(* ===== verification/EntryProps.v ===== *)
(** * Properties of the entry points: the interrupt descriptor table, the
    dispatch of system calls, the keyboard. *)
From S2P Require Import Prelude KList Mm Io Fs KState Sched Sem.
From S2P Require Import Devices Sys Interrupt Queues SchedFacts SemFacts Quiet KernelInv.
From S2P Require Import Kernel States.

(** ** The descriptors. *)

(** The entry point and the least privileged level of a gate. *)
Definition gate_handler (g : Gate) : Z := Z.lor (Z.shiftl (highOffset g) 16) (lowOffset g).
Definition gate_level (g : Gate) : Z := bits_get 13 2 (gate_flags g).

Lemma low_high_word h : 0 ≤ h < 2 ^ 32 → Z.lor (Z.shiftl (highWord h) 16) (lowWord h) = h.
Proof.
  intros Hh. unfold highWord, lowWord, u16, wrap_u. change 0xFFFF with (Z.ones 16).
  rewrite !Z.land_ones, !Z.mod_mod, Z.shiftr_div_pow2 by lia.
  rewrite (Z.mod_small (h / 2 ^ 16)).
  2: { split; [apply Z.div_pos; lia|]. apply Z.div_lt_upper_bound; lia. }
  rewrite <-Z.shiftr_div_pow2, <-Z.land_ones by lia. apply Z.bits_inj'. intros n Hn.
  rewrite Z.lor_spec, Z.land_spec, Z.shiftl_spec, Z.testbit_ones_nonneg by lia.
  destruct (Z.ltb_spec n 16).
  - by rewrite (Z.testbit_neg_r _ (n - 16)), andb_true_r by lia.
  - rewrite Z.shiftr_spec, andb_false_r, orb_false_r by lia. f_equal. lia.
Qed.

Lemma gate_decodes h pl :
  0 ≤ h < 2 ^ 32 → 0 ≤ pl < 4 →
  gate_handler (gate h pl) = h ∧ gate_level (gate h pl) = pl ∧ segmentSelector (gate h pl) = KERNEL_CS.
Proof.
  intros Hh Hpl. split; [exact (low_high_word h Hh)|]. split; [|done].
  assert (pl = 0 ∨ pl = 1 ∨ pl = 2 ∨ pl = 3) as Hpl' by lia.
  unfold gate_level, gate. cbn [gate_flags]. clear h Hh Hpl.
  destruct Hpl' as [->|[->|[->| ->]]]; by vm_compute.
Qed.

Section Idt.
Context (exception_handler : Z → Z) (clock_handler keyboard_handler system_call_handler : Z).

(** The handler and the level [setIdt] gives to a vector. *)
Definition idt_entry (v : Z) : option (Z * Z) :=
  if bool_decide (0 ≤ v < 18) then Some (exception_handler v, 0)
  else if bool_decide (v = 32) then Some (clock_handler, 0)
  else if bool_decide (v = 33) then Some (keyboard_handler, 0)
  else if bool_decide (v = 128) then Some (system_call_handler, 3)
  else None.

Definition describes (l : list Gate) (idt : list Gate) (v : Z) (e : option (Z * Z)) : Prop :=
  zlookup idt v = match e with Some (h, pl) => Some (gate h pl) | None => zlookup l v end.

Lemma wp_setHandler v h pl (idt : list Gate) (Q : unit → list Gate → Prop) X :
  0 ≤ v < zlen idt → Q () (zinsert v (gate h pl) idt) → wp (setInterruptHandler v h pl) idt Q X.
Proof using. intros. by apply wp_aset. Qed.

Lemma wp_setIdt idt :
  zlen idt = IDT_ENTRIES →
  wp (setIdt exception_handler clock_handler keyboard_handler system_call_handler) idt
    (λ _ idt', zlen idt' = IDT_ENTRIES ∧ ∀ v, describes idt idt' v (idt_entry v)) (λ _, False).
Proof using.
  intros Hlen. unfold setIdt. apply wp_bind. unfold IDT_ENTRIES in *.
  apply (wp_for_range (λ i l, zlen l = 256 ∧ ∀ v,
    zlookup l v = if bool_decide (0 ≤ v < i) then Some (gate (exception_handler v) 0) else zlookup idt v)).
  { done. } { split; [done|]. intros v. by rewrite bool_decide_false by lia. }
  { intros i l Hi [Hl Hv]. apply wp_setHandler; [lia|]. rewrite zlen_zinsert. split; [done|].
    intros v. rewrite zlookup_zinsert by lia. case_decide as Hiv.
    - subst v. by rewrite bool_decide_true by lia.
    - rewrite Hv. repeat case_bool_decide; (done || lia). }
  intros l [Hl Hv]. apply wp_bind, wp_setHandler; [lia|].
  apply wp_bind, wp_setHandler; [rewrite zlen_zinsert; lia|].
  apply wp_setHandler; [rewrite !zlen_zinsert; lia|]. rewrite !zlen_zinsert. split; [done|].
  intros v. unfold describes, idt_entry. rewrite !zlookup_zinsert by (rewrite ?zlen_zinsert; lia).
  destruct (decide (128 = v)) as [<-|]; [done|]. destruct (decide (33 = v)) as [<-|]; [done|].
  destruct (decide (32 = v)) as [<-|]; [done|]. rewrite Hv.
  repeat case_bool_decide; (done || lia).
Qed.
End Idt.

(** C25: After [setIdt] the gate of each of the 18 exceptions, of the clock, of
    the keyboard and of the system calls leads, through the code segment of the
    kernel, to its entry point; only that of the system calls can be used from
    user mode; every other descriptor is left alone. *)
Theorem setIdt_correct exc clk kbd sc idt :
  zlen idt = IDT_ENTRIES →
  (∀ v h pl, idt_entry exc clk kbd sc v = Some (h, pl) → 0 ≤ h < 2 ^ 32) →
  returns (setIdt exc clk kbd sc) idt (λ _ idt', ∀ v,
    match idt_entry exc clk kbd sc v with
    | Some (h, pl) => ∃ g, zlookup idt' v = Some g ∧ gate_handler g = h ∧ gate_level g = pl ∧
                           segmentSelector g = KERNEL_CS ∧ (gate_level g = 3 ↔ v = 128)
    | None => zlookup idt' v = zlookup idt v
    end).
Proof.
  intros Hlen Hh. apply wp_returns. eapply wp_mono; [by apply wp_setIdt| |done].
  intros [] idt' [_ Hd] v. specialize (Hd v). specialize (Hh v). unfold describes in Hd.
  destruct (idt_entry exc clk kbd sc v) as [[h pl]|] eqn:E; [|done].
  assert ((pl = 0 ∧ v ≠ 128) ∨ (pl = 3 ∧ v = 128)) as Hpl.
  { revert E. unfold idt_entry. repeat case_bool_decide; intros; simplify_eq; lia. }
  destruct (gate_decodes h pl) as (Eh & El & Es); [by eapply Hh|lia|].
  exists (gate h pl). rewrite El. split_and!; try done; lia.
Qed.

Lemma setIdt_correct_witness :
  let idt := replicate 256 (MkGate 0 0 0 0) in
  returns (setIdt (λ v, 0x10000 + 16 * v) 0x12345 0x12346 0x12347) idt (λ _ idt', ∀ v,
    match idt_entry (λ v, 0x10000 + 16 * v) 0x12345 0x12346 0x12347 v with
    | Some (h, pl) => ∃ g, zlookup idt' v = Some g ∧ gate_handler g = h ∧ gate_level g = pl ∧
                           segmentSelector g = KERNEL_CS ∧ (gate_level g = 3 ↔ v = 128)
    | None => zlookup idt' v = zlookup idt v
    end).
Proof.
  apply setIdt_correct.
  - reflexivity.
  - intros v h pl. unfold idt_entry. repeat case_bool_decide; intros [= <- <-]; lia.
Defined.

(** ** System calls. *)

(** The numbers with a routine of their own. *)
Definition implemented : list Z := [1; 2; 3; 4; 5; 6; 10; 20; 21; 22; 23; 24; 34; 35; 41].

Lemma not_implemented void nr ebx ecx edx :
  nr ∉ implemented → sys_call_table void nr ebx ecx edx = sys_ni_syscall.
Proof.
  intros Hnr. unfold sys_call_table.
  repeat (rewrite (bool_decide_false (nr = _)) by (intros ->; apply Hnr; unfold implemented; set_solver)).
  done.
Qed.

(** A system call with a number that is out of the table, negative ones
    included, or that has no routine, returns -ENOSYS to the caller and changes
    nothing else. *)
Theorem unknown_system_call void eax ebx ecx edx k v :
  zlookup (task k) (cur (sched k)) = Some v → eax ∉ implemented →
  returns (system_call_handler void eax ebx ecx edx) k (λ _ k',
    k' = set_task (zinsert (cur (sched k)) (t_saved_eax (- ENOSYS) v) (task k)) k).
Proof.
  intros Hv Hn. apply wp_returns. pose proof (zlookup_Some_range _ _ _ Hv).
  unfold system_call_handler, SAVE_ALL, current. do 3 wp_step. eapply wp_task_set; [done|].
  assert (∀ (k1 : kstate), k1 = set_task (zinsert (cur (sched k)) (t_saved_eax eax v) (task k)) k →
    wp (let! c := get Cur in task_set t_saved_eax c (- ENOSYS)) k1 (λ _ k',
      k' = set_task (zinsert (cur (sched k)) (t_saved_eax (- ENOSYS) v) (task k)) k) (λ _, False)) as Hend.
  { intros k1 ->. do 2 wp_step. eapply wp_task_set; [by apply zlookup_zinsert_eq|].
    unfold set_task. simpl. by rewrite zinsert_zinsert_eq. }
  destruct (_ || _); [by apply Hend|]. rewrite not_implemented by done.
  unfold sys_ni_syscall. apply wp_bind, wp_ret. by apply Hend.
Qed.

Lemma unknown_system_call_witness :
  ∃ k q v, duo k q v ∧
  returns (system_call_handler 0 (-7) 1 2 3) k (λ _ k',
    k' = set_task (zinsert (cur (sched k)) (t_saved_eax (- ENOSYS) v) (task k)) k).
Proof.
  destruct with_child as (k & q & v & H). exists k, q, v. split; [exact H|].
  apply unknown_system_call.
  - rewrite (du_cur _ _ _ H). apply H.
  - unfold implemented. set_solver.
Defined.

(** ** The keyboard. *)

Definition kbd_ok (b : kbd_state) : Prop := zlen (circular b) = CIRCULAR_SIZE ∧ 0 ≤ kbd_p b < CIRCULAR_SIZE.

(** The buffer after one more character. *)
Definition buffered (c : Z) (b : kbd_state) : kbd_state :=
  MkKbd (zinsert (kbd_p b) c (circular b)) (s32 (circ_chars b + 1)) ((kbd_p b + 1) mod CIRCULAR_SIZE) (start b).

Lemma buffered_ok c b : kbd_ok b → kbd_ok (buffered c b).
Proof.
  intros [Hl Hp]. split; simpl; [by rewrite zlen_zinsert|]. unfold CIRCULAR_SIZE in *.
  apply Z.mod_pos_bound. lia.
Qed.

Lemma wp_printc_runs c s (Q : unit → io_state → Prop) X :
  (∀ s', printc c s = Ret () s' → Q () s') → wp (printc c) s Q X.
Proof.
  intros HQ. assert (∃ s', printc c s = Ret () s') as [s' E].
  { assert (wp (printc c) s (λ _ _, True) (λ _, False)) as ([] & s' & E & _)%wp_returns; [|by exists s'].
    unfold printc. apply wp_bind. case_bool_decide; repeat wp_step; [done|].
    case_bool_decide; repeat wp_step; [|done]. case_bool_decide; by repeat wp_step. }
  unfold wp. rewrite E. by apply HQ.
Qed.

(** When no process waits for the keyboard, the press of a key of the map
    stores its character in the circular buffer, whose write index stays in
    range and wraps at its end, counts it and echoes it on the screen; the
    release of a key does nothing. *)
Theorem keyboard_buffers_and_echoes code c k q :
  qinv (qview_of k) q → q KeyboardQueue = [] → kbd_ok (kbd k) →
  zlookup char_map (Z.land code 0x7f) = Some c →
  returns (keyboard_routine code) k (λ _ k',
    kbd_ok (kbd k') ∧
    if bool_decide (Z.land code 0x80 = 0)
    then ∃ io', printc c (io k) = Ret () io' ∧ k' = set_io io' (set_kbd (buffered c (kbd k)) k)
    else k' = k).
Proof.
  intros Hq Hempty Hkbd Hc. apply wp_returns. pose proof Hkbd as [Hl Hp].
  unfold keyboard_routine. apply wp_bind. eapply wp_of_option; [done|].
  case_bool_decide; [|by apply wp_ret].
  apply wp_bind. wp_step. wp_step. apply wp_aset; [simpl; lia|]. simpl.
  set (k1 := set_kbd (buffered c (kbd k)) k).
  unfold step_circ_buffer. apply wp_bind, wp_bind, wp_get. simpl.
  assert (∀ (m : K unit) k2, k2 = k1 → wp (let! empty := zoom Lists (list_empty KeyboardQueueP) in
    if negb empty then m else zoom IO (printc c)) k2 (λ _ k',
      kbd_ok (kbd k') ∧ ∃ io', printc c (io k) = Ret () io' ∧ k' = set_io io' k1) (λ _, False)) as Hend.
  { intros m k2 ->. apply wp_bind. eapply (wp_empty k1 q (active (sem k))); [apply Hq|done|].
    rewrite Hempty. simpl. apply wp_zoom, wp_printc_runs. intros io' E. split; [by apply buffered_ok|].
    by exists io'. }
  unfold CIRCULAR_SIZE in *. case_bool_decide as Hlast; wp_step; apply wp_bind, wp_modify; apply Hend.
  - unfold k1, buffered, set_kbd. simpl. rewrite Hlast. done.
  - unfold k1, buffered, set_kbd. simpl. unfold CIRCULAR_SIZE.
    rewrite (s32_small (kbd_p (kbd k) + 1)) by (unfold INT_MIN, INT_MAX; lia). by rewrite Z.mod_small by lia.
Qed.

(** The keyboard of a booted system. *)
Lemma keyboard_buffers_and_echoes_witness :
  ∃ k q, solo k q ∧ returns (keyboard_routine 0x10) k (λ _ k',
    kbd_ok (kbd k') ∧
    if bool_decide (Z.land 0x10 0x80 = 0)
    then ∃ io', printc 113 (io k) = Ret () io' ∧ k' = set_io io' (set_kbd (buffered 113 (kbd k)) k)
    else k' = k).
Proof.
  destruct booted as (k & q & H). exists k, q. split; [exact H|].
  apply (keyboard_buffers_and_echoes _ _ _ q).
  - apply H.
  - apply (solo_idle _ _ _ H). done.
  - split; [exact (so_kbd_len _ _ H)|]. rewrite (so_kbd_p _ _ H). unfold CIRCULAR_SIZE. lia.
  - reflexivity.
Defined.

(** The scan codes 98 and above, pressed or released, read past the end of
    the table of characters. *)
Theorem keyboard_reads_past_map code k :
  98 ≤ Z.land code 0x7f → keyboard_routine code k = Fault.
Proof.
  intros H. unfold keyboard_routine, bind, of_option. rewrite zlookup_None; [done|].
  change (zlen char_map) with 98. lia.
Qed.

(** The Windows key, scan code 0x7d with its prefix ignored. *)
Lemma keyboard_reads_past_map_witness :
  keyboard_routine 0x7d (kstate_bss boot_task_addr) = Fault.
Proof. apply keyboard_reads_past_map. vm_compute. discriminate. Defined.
...
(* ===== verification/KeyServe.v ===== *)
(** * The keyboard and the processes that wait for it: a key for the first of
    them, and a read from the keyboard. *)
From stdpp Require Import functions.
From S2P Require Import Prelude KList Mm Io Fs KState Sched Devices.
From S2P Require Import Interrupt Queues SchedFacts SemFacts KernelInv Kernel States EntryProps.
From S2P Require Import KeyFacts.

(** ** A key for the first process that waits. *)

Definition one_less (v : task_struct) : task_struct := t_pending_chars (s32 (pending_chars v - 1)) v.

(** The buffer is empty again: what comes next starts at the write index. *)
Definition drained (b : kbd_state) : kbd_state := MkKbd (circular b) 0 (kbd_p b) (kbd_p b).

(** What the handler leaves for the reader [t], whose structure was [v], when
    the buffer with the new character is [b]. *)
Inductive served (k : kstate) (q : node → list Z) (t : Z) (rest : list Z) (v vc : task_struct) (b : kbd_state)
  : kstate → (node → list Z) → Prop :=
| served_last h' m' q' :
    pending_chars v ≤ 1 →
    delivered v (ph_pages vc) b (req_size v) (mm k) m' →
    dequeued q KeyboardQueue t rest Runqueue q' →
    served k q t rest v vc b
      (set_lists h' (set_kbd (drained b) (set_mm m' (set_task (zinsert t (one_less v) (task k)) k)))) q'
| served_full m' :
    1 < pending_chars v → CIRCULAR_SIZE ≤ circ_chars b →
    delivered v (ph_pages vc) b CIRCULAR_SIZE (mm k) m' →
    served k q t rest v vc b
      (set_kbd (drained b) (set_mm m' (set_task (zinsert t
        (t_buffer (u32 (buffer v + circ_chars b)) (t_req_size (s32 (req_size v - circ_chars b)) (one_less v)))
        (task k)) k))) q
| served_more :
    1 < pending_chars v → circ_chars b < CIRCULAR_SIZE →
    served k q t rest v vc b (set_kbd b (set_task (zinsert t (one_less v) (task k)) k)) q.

Task to carry out:
The lines above from the one with "destruct (decide (128" through the one with "(** C25: After" are to be duplicated exactly, ends included, with nothing added.

Response to this exercise:
  destruct (decide (128 = v)) as [<-|]; [done|]. destruct (decide (33 = v)) as [<-|]; [done|].
  destruct (decide (32 = v)) as [<-|]; [done|]. rewrite Hv.
  repeat case_bool_decide; (done || lia).
Qed.
End Idt.

(** C25: After [setIdt] the gate of each of the 18 exceptions, of the clock, of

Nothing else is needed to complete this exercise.